Look through the material below and copy exactly the lines from the line with "DefaultContext (MkAddress buffer" to the line with "mret (match r with Some", those two lines included.

○ ○ ○ ○ ○ ○ ○

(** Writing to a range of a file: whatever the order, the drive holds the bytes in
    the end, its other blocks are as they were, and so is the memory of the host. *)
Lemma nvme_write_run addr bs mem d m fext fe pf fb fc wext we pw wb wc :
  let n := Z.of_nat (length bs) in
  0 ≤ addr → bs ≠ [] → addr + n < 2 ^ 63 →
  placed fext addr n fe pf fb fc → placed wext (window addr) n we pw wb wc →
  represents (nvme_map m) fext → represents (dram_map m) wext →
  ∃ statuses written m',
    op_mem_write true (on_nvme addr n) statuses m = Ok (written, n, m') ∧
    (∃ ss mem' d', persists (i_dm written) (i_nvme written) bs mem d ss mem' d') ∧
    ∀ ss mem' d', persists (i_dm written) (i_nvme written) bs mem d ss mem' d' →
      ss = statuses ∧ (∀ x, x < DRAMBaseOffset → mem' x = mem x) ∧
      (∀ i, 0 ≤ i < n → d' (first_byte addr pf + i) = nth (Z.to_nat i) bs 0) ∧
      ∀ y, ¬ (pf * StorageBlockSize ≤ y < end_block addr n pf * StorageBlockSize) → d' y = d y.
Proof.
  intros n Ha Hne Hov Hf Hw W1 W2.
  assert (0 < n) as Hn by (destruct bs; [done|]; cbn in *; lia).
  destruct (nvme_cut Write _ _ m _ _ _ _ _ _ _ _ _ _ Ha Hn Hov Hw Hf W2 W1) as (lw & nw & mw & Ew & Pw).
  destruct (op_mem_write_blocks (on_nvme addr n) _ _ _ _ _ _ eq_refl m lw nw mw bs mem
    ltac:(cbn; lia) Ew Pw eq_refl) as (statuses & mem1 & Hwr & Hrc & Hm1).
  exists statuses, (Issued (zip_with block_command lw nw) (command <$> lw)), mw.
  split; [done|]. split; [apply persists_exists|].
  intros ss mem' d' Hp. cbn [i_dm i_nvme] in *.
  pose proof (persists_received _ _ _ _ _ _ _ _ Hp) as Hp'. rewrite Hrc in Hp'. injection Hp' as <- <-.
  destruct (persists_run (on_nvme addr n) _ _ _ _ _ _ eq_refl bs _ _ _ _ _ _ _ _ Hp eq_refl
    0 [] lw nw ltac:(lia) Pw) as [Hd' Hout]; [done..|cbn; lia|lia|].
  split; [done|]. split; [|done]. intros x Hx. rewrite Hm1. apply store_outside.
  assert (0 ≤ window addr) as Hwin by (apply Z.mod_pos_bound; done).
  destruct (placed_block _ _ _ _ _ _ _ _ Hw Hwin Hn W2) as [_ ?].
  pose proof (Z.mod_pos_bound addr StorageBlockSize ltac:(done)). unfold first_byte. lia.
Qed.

○ ○ ○ ○ ○ ○ ○

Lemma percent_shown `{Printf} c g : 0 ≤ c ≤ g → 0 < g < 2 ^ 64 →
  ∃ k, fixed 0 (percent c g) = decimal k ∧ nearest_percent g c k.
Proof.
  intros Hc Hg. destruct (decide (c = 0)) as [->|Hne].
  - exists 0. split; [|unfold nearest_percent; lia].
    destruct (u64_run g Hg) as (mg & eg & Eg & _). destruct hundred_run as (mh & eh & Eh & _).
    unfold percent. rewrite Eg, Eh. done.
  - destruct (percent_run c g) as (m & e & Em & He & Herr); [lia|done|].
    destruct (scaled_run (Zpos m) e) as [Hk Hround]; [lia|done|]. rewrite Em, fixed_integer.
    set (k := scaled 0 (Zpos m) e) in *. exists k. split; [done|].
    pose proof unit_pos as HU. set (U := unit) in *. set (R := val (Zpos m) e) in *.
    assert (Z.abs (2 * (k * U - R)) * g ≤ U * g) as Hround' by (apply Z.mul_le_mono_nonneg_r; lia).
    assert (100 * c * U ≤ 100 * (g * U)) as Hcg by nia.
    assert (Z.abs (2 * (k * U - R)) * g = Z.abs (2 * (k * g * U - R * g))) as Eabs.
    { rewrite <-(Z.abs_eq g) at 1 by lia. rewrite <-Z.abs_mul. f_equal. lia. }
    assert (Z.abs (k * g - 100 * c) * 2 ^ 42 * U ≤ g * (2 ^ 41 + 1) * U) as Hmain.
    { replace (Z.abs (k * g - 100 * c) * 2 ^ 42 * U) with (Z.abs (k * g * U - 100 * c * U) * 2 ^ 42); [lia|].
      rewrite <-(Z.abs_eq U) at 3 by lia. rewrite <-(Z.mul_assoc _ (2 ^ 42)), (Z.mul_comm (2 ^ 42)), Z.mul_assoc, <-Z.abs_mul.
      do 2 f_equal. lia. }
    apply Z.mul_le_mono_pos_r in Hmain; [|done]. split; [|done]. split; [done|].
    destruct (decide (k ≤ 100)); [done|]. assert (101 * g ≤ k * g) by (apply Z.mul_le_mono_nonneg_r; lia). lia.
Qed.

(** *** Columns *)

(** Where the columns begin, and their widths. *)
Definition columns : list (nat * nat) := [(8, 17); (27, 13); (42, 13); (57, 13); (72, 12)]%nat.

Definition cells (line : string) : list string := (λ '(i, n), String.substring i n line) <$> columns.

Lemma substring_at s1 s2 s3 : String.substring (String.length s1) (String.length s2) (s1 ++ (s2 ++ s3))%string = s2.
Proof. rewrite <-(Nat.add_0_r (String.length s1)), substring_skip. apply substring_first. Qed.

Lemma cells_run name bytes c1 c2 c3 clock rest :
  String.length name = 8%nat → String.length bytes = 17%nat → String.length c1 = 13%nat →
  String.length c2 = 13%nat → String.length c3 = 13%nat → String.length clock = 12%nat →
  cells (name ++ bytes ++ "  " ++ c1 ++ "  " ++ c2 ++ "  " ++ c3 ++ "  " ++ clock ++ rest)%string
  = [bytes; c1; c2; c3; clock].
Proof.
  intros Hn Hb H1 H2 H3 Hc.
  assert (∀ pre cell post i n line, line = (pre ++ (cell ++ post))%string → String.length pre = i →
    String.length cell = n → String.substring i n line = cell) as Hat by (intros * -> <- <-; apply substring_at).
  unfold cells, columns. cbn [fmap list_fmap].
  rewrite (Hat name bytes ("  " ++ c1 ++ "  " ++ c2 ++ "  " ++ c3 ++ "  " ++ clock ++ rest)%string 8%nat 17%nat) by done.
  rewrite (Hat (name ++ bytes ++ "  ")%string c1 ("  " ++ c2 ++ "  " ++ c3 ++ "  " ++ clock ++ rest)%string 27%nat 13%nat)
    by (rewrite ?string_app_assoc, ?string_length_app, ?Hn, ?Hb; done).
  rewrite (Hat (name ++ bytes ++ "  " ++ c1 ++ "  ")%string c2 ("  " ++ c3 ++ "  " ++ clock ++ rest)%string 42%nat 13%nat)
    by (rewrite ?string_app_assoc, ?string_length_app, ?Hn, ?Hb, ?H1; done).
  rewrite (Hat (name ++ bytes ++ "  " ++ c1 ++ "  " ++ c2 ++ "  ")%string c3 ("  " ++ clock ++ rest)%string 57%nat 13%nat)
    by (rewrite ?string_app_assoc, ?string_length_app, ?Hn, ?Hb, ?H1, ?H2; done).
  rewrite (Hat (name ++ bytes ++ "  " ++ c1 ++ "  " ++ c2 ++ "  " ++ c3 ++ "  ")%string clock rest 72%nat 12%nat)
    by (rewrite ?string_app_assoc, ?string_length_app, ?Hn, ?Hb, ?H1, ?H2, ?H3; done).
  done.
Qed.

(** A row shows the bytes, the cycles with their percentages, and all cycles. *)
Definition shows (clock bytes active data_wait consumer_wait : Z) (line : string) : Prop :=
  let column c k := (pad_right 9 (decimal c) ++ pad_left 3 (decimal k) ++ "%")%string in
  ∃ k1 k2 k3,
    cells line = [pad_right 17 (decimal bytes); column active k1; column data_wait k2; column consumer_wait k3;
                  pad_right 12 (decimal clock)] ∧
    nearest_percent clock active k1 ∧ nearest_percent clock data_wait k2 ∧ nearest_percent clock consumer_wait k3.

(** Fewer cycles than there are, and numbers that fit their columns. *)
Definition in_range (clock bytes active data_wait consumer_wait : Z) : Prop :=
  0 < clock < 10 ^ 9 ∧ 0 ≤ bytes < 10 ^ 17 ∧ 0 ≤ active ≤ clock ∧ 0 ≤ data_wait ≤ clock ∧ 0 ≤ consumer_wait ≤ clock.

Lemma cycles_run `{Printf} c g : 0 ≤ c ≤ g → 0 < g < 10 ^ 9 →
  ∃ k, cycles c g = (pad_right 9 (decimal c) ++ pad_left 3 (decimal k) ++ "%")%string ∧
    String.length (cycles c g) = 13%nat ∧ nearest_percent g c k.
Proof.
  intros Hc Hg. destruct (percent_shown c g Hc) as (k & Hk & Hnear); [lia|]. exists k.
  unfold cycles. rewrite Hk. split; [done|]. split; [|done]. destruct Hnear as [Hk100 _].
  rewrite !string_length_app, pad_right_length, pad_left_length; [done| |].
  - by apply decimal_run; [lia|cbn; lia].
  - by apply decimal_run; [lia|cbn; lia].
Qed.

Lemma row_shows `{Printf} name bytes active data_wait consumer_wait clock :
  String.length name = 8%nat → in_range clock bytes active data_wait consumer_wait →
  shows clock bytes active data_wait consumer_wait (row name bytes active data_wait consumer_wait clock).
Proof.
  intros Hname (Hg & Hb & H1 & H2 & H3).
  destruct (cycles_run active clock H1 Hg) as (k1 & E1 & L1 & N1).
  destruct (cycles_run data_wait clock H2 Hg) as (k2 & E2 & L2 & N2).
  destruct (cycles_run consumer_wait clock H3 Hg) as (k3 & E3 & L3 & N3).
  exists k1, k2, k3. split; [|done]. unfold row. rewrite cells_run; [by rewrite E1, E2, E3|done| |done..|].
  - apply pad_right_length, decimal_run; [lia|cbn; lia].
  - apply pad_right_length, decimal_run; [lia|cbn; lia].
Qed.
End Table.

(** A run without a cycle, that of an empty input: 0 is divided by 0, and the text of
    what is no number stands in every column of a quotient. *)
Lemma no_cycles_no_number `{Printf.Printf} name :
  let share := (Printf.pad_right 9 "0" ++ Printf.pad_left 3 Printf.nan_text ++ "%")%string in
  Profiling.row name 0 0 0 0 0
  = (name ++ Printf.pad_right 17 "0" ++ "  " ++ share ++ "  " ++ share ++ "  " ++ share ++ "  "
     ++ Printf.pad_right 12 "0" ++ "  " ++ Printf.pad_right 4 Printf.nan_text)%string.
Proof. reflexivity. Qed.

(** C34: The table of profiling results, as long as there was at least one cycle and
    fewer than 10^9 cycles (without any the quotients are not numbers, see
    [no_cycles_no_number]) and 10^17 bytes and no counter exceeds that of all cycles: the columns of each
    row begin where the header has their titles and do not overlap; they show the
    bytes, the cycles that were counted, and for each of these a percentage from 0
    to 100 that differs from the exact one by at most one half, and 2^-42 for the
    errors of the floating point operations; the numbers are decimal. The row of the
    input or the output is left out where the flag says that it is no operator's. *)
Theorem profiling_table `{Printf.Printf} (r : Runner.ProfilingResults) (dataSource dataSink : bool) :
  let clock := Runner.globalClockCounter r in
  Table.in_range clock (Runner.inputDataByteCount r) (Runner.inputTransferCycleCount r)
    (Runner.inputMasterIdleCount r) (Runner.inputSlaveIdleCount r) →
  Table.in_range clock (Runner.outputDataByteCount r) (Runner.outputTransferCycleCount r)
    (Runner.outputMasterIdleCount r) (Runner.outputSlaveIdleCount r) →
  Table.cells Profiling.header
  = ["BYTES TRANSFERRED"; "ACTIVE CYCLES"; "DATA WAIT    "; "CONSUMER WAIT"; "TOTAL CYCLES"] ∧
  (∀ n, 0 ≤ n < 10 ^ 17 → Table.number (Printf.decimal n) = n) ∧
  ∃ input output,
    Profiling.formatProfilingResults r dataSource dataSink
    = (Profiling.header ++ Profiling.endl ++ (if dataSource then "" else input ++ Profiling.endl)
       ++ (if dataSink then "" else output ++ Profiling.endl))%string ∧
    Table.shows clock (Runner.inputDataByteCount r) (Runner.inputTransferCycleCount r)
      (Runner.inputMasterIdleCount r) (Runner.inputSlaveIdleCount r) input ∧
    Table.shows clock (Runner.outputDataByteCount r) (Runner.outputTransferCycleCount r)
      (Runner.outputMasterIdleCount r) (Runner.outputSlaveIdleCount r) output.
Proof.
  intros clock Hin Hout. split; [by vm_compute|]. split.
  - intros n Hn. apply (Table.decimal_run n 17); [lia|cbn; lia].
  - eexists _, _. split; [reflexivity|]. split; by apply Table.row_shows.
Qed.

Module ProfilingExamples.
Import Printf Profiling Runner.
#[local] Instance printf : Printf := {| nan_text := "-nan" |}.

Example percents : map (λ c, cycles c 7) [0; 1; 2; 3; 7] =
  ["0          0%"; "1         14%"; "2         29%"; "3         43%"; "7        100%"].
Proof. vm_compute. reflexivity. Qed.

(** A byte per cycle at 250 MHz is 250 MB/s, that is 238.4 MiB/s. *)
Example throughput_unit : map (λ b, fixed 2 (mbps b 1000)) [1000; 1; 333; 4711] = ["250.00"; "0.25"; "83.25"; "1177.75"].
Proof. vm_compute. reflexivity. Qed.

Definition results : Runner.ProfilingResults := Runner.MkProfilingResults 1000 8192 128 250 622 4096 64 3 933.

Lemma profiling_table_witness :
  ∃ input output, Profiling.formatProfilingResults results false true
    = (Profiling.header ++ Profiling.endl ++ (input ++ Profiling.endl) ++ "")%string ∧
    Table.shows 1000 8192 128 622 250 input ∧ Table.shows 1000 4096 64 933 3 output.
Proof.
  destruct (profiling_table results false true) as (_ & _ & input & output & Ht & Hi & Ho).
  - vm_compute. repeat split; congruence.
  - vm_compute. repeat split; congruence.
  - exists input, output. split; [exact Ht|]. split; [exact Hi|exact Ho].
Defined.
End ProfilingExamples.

○ ○ ○ ○ ○ ○ ○

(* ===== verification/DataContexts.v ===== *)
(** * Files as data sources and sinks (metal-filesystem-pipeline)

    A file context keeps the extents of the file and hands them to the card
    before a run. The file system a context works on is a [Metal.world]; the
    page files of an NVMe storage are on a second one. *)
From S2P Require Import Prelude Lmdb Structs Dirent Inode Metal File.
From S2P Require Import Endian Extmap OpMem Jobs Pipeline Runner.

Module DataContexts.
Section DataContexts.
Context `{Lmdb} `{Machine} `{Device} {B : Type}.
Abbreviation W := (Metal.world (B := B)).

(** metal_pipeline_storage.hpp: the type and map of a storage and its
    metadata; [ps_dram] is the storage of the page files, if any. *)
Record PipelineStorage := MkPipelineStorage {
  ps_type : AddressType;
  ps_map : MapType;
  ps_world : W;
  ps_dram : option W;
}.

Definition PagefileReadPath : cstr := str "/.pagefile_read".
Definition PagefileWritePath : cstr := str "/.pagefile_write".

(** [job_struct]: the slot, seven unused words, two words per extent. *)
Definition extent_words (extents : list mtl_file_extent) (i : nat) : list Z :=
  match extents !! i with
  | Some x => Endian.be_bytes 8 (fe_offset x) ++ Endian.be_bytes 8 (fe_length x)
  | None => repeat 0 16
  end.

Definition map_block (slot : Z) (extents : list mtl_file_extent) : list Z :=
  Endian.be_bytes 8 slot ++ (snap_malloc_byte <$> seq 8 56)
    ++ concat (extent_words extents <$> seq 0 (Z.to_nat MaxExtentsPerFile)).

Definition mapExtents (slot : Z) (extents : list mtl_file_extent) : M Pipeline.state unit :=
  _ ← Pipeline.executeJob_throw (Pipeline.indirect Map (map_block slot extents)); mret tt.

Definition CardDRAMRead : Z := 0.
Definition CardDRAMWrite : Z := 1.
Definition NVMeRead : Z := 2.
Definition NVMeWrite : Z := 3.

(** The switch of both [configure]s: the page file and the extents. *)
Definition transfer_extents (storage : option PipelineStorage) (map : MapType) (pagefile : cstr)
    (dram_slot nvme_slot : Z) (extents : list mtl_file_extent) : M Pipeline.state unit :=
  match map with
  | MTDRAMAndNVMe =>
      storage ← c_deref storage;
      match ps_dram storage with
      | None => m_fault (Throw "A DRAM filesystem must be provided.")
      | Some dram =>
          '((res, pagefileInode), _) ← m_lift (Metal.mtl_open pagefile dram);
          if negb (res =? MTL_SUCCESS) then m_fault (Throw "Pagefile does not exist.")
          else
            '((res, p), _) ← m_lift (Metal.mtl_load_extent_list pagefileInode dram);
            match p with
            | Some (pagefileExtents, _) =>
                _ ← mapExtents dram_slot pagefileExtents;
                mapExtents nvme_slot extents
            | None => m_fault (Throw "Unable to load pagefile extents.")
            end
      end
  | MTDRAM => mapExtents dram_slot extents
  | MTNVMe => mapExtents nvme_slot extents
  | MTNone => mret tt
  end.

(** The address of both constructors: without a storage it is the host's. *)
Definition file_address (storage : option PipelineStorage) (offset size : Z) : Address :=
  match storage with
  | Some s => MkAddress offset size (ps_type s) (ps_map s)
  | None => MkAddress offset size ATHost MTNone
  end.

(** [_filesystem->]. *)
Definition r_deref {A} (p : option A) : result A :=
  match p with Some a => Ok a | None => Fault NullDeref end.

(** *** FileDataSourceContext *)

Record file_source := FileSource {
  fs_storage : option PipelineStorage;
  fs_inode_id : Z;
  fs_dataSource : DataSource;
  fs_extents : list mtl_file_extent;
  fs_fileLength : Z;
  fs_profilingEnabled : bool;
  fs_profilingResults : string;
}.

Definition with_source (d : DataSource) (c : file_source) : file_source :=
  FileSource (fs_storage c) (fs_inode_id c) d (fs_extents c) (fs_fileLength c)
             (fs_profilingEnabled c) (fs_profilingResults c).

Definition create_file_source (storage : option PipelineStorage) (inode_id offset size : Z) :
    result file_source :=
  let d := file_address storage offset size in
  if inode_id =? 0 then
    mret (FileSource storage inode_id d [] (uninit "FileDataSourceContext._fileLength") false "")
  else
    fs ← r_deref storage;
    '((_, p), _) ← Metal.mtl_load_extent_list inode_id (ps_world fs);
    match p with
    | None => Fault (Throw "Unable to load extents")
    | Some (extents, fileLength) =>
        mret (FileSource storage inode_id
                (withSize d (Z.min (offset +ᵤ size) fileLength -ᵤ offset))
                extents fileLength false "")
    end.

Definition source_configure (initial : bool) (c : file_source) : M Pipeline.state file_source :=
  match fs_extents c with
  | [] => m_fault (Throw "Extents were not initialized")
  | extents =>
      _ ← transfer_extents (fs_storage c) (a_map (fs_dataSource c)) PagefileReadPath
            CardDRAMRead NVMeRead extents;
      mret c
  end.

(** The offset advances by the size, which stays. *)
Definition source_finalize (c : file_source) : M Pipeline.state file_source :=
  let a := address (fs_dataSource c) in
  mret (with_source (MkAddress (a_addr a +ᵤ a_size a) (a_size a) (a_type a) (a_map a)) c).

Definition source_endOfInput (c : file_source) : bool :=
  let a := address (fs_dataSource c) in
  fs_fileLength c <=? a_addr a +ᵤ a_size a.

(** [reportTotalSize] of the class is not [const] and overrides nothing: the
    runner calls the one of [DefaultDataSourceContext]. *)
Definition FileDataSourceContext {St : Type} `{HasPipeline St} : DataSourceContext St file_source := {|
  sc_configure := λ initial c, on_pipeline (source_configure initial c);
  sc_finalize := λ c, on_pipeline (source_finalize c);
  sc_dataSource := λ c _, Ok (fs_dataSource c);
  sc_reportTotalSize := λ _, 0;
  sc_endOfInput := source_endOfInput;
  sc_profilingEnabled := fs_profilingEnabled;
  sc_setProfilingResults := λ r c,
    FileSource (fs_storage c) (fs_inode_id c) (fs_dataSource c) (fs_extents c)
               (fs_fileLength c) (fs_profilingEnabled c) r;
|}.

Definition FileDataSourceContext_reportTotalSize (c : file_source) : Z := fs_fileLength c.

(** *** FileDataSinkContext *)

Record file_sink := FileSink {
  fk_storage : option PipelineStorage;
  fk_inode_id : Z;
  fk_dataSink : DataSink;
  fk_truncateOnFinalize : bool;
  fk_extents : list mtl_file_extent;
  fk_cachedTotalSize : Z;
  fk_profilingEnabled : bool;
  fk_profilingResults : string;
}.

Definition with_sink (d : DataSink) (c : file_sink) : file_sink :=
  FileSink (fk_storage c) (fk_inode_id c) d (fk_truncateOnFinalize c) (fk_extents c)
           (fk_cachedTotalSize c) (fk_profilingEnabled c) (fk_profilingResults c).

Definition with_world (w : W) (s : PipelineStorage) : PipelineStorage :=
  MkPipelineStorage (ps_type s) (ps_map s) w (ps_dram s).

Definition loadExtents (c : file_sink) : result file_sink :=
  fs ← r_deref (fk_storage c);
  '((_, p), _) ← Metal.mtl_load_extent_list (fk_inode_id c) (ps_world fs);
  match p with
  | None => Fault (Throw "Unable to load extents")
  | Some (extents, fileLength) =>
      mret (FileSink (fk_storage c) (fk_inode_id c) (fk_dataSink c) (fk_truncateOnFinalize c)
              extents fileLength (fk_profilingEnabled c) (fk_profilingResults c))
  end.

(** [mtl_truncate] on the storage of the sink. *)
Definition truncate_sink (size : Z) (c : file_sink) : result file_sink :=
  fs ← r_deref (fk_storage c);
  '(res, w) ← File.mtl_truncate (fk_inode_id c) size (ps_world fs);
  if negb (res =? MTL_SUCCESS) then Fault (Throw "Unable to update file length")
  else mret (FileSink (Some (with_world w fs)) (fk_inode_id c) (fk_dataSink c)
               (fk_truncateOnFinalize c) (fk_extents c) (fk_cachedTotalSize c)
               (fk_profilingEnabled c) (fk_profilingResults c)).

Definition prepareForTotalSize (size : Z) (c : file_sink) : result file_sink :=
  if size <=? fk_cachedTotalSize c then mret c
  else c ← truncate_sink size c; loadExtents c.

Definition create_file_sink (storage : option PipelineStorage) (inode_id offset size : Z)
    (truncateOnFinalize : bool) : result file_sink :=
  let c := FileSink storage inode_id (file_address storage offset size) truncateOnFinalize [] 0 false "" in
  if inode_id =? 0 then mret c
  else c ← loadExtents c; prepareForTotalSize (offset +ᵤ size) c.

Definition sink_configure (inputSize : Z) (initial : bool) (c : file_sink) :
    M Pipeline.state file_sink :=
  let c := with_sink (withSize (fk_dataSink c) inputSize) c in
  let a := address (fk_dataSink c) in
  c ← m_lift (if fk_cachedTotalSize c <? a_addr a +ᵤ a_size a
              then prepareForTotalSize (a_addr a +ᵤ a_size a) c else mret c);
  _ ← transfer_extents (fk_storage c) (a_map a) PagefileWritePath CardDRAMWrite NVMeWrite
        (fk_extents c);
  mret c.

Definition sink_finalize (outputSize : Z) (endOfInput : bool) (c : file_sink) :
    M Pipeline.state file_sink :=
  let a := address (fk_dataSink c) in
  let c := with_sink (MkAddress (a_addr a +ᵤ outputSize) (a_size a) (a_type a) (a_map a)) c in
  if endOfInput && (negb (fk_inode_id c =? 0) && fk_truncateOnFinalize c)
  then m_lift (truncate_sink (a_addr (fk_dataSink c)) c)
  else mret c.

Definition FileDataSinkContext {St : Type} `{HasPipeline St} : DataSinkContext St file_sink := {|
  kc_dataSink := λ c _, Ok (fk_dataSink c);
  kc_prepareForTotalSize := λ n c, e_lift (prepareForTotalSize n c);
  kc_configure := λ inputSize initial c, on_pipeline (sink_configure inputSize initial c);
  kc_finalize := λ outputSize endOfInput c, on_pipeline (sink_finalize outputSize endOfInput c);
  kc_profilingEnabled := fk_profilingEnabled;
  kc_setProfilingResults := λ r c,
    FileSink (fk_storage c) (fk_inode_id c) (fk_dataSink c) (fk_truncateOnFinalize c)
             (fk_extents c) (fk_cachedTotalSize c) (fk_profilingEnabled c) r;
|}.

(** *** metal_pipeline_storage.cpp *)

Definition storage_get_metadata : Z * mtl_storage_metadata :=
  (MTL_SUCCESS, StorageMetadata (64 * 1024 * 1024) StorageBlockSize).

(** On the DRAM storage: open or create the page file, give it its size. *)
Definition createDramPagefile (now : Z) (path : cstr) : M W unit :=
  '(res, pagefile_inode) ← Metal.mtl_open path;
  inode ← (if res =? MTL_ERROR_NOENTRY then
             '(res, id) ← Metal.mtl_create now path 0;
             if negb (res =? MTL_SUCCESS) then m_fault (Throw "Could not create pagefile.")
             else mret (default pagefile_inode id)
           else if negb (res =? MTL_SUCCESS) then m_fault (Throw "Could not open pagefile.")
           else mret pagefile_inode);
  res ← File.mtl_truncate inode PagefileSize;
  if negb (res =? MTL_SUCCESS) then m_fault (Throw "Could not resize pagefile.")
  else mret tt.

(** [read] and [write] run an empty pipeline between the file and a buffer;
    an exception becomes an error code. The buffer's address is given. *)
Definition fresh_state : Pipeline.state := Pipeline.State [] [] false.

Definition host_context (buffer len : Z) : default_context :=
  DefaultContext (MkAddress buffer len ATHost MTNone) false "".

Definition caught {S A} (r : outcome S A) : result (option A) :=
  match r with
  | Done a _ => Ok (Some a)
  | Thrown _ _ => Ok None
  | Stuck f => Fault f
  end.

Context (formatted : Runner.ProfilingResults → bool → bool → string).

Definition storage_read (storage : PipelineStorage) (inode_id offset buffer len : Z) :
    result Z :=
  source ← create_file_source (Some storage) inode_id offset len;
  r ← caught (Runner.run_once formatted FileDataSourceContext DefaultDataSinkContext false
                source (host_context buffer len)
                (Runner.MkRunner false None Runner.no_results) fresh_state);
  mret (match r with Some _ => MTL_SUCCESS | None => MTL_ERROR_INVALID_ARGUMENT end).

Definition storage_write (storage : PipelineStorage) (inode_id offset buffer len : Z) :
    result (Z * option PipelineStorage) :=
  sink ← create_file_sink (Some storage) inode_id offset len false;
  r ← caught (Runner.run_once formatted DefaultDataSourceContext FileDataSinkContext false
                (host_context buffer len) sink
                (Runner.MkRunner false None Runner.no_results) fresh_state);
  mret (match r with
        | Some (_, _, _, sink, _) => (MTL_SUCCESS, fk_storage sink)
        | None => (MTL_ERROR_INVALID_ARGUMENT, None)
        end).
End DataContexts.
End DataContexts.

○ ○ ○ ○ ○ ○ ○

- _Answer space_
  DefaultContext (MkAddress buffer len ATHost MTNone) false "".

Definition caught {S A} (r : outcome S A) : result (option A) :=
  match r with
  | Done a _ => Ok (Some a)
  | Thrown _ _ => Ok None
  | Stuck f => Fault f
  end.

Context (formatted : Runner.ProfilingResults → bool → bool → string).

Definition storage_read (storage : PipelineStorage) (inode_id offset buffer len : Z) :
    result Z :=
  source ← create_file_source (Some storage) inode_id offset len;
  r ← caught (Runner.run_once formatted FileDataSourceContext DefaultDataSinkContext false
                source (host_context buffer len)
                (Runner.MkRunner false None Runner.no_results) fresh_state);
  mret (match r with Some _ => MTL_SUCCESS | None => MTL_ERROR_INVALID_ARGUMENT end).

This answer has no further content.